# [Exercise]
Where the line with "destruct (get_queryset_ok _" appears below, start writing out lines exactly, and finish with the line with "a serializer class. *)", which is included; write out nothing else.
============
(** For one request the two methods agree on what they were asked:
    whenever both return, the queryset was optimized for exactly the
    depth and the paths the serializer was built with; and both apply
    [int] to the same depth argument before they call the serializer
    class or the queryset, so a depth [int] cannot read makes each of
    them raise that same exception. *)
Theorem serializer_and_queryset_agree py params serializer_class queryset
  (possible : gset string) :
(∀ depth paths shaped,
   get_serializer py (Some params) serializer_class
     = inr (DeepSerializer depth paths) →
   get_queryset py params serializer_class queryset possible = inr shaped →
   eager_paths shaped = Some (paths, depth)) ∧
(∀ e, int py (depth_argument params serializer_class) = inl e →
      get_serializer py (Some params) serializer_class = inl e ∧
      get_queryset py params serializer_class queryset possible = inl e).
Proof.
split.
- intros depth paths shaped Hs Hq.
  destruct (int py (depth_argument params serializer_class)) as [e|d] eqn:Hi.
  + unfold get_serializer in Hs. by rewrite Hi in Hs.
  + rewrite (get_serializer_ok _ _ _ _ Hi) in Hs.
    destruct (get_queryset_ok _ _ _ queryset possible _ Hi) as (shaped' & Hq' & Hp & _).
    rewrite Hq' in Hq. by simplify_eq.
- intros e Hi. split; [|by apply get_queryset_raises].
  unfold get_serializer. by rewrite Hi.
Qed.
End ShaperMore.

(** ** More about the registry *)

Module RegistryMore.
Import Exc Walker Registry Events RegistryFacts.

(** Every registered key leads to a class object that has the queryset
  and use case the key was made from, its possible fields computed and
  a serializer class. *)
Definition ready (schema : Schema) (st : State) : Prop :=
∀ key h, _viewsets st !! key = Some h →
  ∃ c model,
    classes st !! h = Some c ∧ queryset c = Some model ∧
    key = view_set_key schema (use_case c) model ∧
    _possible_fields c = Some (possible_fields_of schema model []) ∧
    is_Some (serializer_class c).

Lemma ready_extend schema st c key :
ready schema st →
(∃ model, queryset c = Some model ∧
          key = view_set_key schema (use_case c) model ∧
          _possible_fields c = Some (possible_fields_of schema model []) ∧
          is_Some (serializer_class c)) →
ready schema {| classes := classes st ++ [c];
                _viewsets := <[ key := length (classes st) ]> (_viewsets st) |}.
Proof.
intros Hready (model & Hq & Hkey & Hp & Hs) key' h. simpl.
destruct (decide (key' = key)) as [->|Hne].
- rewrite lookup_insert_eq. intros [= <-]. exists c, model.
  by rewrite list_lookup_middle.
- rewrite lookup_insert_ne by done. intros Hk.
  destruct (Hready key' h Hk) as (c' & model' & Hc' & Hrest).
  exists c', model'. split; [|done]. by apply lookup_app_l_Some.
Qed.

Lemma ready_step schema st ev : ready schema st → ready schema (step schema st ev).
Proof.
intros Hready. destruct ev as [base body|cls model use_case]; cbn [step].
- destruct (queryset (inherit base body)) as [model|] eqn:Hq.
  + rewrite (class_statement_registers _ _ _ _ model Hq). simpl.
    apply ready_extend; [done|]. exists model. split; [exact Hq|].
    split; [reflexivity|]. split; [reflexivity|]. unfold initialised.
    cbn [serializer_class]. by destruct (serializer_class (inherit base body)).
  + rewrite (class_statement_passive _ _ _ _ Hq). simpl.
    intros key h Hk. destruct (Hready key h Hk) as (c' & model' & Hc' & Hrest).
    exists c', model'. split; [|done]. by apply lookup_app_l_Some.
- destruct (_viewsets st !! view_set_key schema use_case model) as [h|] eqn:Hv.
  + by rewrite (get_view_set_class_found _ _ _ _ _ _ Hv).
  + rewrite (get_view_set_class_fresh _ _ _ _ _ Hv). simpl.
    apply ready_extend; [done|]. exists model. split; [reflexivity|].
    split; [reflexivity|]. split; [reflexivity|]. unfold generated.
    cbn [serializer_class]. by destruct (serializer_class cls).
Qed.

Lemma ready_run schema events st : ready schema st → ready schema (run schema events st).
Proof.
revert st. induction events as [|ev events IH]; intros st Hready; [done|].
simpl. by apply IH, ready_step.
Qed.

(** Whatever class statements and lookups a program makes after import,
  every key of [_viewsets] leads to a class that has the queryset model
  and the use case the key names, with [_possible_fields] computed from
  that model and a serializer class set. *)
Theorem registered_view_sets_are_ready schema events key h :
_viewsets (run schema events initial) !! key = Some h →
∃ c model,
  classes (run schema events initial) !! h = Some c ∧
  queryset c = Some model ∧
  key = view_set_key schema (use_case c) model ∧
  _possible_fields c = Some (possible_fields_of schema model []) ∧
  is_Some (serializer_class c).
Proof.
apply (ready_run schema events initial). intros key' h'. simpl.
by rewrite lookup_empty.
Qed.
============
# [Result of the task]
    destruct (get_queryset_ok _ _ _ queryset possible _ Hi) as (shaped' & Hq' & Hp & _).
    rewrite Hq' in Hq. by simplify_eq.
- intros e Hi. split; [|by apply get_queryset_raises].
  unfold get_serializer. by rewrite Hi.
Qed.
End ShaperMore.

(** ** More about the registry *)

Module RegistryMore.
Import Exc Walker Registry Events RegistryFacts.

(** Every registered key leads to a class object that has the queryset
  and use case the key was made from, its possible fields computed and
  a serializer class. *)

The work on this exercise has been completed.